Exercise directions: Copy out each line containing "Record" from the entries below.

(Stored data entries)
+ + + + + + +

(** A change of one resource that its owner [c] holds keeps the tables
    typed. *)
Lemma tb_typed_set config t c v d r own fl bl (t' := mk_tables own fl (<[Z.to_nat d := r]> (tb_res t)) bl) :
  tb_typed config t -> own_inv t' -> (Z.to_nat GPU_MAX_RESOURCES < length (tb_res t))%nat ->
  own !! (c, v) = Some d ->
  (forall k, k <> (c, v) -> own !! k = tb_owned t !! k) ->
  (rs_has_backing r = true ->
   0 <= rs_mem_offset r /\ 0 <= rs_mem_size r /\ rs_mem_offset r + rs_mem_size r <= gc_data_size config (Z.of_nat c)) ->
  tb_typed config t'.
Proof.
  intros Ht Hown Hlen Hcv Hother Hr c' v' d' Ho Hb. cbn [tb_owned t'] in Ho.
  destruct (oi_range _ Hown _ _ Hcv) as [Hd _]. destruct (oi_range _ Hown _ _ Ho) as [Hd' _].
  destruct (decide ((c', v') = (c, v))) as [E|Hne].
  - rewrite E in Ho. assert (d' = d) as -> by congruence. injection E as -> ->.
    subst t'. rewrite res_at_insert_eq in * by lia. auto.
  - assert (d <> d') as Hdd by (intros ->; apply Hne; by eapply (oi_inj _ Hown)).
    subst t'. rewrite res_at_insert_ne in * by lia. rewrite Hother in Ho by done. by eapply Ht.
Qed.
(** Responses to requests in flight are all handled. *)
Lemma driver_flies sp held :
  flies config sp held -> exists sp', sp_driver config sp = Some sp' /\ flies config sp' held /\ sp_init sp' = sp_init sp.
Proof.
  intros Hfl. destruct (prelude_flies sp held Hfl) as [Hfl1 Hi]. unfold sp_driver.
  set (sp1 := sp_announce config (sp_retry config sp)) in *.
  destruct (responses_flight (sp_drvr sp1) sp1 (replicate n false) (map gq_id (sp_drvq sp1) ++ held)) as (q & Hq & Hfl2 & Hdq & Hdr & Hi2).
  { eapply flight_inv_perm; [|exact Hfl1]. unfold flight. rewrite app_assoc. apply Permutation_app_comm. }
  { apply length_replicate. } { done. }
  fold n. rewrite Hq. cbn [mbind option_bind]. eexists. split; [done|]. split; [|cbn; congruence].
  unfold flies, flight. apply flight_inv_frame with (sp := q.1); try done. cbn [sp_emit set_sp_ev sp_drvq sp_drvr].
  rewrite Hdq, Hdr, app_nil_r. done.
Qed.

Lemma notified_flies ch sp held :
  flies config sp held -> sp_init sp = true ->
  exists sp', sp_notified config ch sp = Some sp' /\ flies config sp' held /\ sp_init sp' = true.
Proof.
  intros Hfl Hi. unfold sp_notified. rewrite Hi. destruct (ch =? DRIVER_CH).
  - destruct (driver_flies sp held Hfl) as (sp1 & -> & Hfl1 & Hi1). cbn [mbind option_bind]. eexists. split; [done|].
    destruct (clients_flies sp1 held Hfl1) as [? ->]. split; [done|congruence].
  - eexists. split; [done|]. destruct (clients_flies sp held Hfl) as [? ->]. done.
Qed.

(** Before the first display info the only request in flight is that of
    [init], whose identifier is not allocated. *)
Record boot_inv (sp : gpu_spec) (held : list Z) : Prop := {
  bi_flight : flight_inv config sp [];
  bi_request : flight sp held ≡ₚ [0];
  bi_ok : Forall (fun r => gp_status r = GPU_RESP_OK) (sp_drvr sp);
}.

Lemma first_flies sp held r l :
  boot_inv sp held -> sp_drvr sp = r :: l ->
  gp_id r = 0 /\ gp_status r = GPU_RESP_OK /\ held = [] /\ flies config (sp_first l sp) [].
Proof.
  intros [Hfl Hreq Hok] Er. rewrite Er in Hok. apply Forall_cons in Hok as [Hok _].
  unfold flight in Hreq. rewrite Er in Hreq. cbn [map] in Hreq.
  pose proof (Permutation_length Hreq) as Hlen. rewrite !length_app, length_map in Hlen. cbn in Hlen.
  destruct (sp_drvq sp) as [|? ?] eqn:Eq; [|cbn in Hlen; lia]. destruct held as [|? ?]; [|cbn in Hlen; lia].
  destruct l as [|? ?]; [|cbn in Hlen; lia]. cbn in Hreq. apply Permutation_singleton_inj in Hreq.
  split_and!; [done..|]. unfold flies, flight. cbn. rewrite Eq. cbn. eapply flight_inv_frame; [..|exact Hfl]; try done.
  cbn. rewrite length_take. destruct (fi_inv _ _ _ Hfl). lia.
Qed.

Lemma notified_boots ch sp held :
  boot_inv sp held -> sp_init sp = false ->
  exists sp', sp_notified config ch sp = Some sp' /\
    (sp' = sp \/ flies config sp' held /\ sp_init sp' = true).
Proof.
  intros Hb Hi. unfold sp_notified. rewrite Hi. destruct (ch =? DRIVER_CH); [|eexists; split; [done|by left]].
  destruct (sp_drvr sp) as [|r l] eqn:Er; [eexists; split; [done|by left]|].
  destruct (first_flies sp held r l Hb Er) as (-> & -> & -> & Hfl1). rewrite bool_decide_true by done. cbn [Z.eqb andb].
  destruct (driver_flies (sp_first l sp) [] Hfl1) as (sp2 & -> & Hfl2 & Hi2). cbn [mbind option_bind].
  eexists. split; [done|right]. destruct (clients_flies sp2 [] Hfl2) as [? ->]. split; [done|]. by rewrite Hi2.
Qed.
End flies.

(** ** The system *)

(** The virtualiser's state and the identifiers of the requests that the driver
    has taken and not answered. *)
Record gpu_system : Type := mk_gpu_system {
  gs_virt : gpu_virt;
  gs_held : list Z;
}.

Definition requests_at_driver (s : gpu_virt) (held : list Z) : list Z :=
  map gq_id (gpu_reqs (gv_drv_h s)) ++ held ++ map gp_id (gpu_resps (gv_drv_h s)).

(** The bookkeeping of the requests of client [c] among those. *)
Definition own_requests (s : gpu_virt) (held : list Z) (c : nat) : list gpu_reqbk :=
  filter (fun bk => gb_code bk <> GPU_REQ_GET_DISPLAY_INFO /\ gb_cli_id bk = Z.of_nat c)
    (map (fun id => gv_reqsbk s !!! Z.to_nat id) (requests_at_driver s held)).

(** What client [c] promises of a request it sends: its identifiers are in
    range, its response will find a place, and it destroys no resource whose
    creation has not been answered. *)
Record may_send (s : gpu_virt) (held : list Z) (c : nat) (h : gpu_queue_handle) (req : gpu_req) : Prop := {
  ms_body : body_ok (gq_body req);
  ms_credit : Z.of_nat (length (gpu_resps h) + length (gpu_reqs h) + length (own_requests s held c)) < gh_capacity h;
  ms_waits : forall v, req_unrefs req v ->
    (forall r, r ∈ gpu_reqs h -> ~ req_creates r v) /\
    (forall bk, bk ∈ own_requests s held c -> is_create (gb_code bk) = true -> gb_res_virt bk <> v);
}.

Inductive gpu_step (config : gpu_config) : gpu_system -> gpu_system -> Prop :=
(** The virtualiser handles a notification. *)
| gst_notified ch s s' held :
    notified config ch s = Ok (tt, s') ->
    gpu_step config (mk_gpu_system s held) (mk_gpu_system s' held)
(** A client sends a request, takes a response, clears its event, or writes its
    memory. *)
| gst_send s held c k req h' :
    gv_clients s !! c = Some k -> may_send s held c (gcl_queue_h k) req ->
    gpu_enqueue_req req (gcl_queue_h k) = Ok (0, h') ->
    gpu_step config (mk_gpu_system s held)
      (mk_gpu_system (set_gv_clients (<[c := set_gcl_queue_h h' k]> (gv_clients s)) s) held)
| gst_receive s held c k resp h' :
    gv_clients s !! c = Some k -> gpu_dequeue_resp (gcl_queue_h k) = Ok (Some resp, h') ->
    gpu_step config (mk_gpu_system s held)
      (mk_gpu_system (set_gv_clients (<[c := set_gcl_queue_h h' k]> (gv_clients s)) s) held)
| gst_seen s held c k :
    gv_clients s !! c = Some k ->
    gpu_step config (mk_gpu_system s held)
      (mk_gpu_system (set_gv_clients (<[c := set_gcl_event (gpu_events_clear_display_info (gcl_event k)) k]> (gv_clients s)) s) held)
| gst_write s held mem :
    length mem = length (gv_client_mem s) ->
    gpu_step config (mk_gpu_system s held) (mk_gpu_system (set_gv_client_mem mem s) held)
(** The driver takes a request, answers one that it has, raises its event, or
    writes the display info. *)
| gst_take s held req h' :
    gpu_dequeue_req (gv_drv_h s) = Ok (Some req, h') ->
    gpu_step config (mk_gpu_system s held) (mk_gpu_system (set_gv_drv_h h' s) (gq_id req :: held))
| gst_answer s held held' status id h' :
    held ≡ₚ id :: held' -> (gv_display_init s = false -> status = GPU_RESP_OK) ->
    gpu_enqueue_resp (mk_gpu_resp status id) (gv_drv_h s) = Ok (0, h') ->
    gpu_step config (mk_gpu_system s held) (mk_gpu_system (set_gv_drv_h h' s) held')
| gst_changed s held :
    gpu_step config (mk_gpu_system s held)
      (mk_gpu_system (set_gv_drv_event (gpu_events_set_display_info (gv_drv_event s)) s) held)
| gst_info s held mem :
    length mem = length (gv_driver_mem s) ->
    gpu_step config (mk_gpu_system s held) (mk_gpu_system (set_gv_driver_mem mem s) held).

+ + + + + + +

Reply:
Record boot_inv (sp : gpu_spec) (held : list Z) : Prop := {
Record gpu_system : Type := mk_gpu_system {
Record may_send (s : gpu_virt) (held : list Z) (c : nat) (h : gpu_queue_handle) (req : gpu_req) : Prop := {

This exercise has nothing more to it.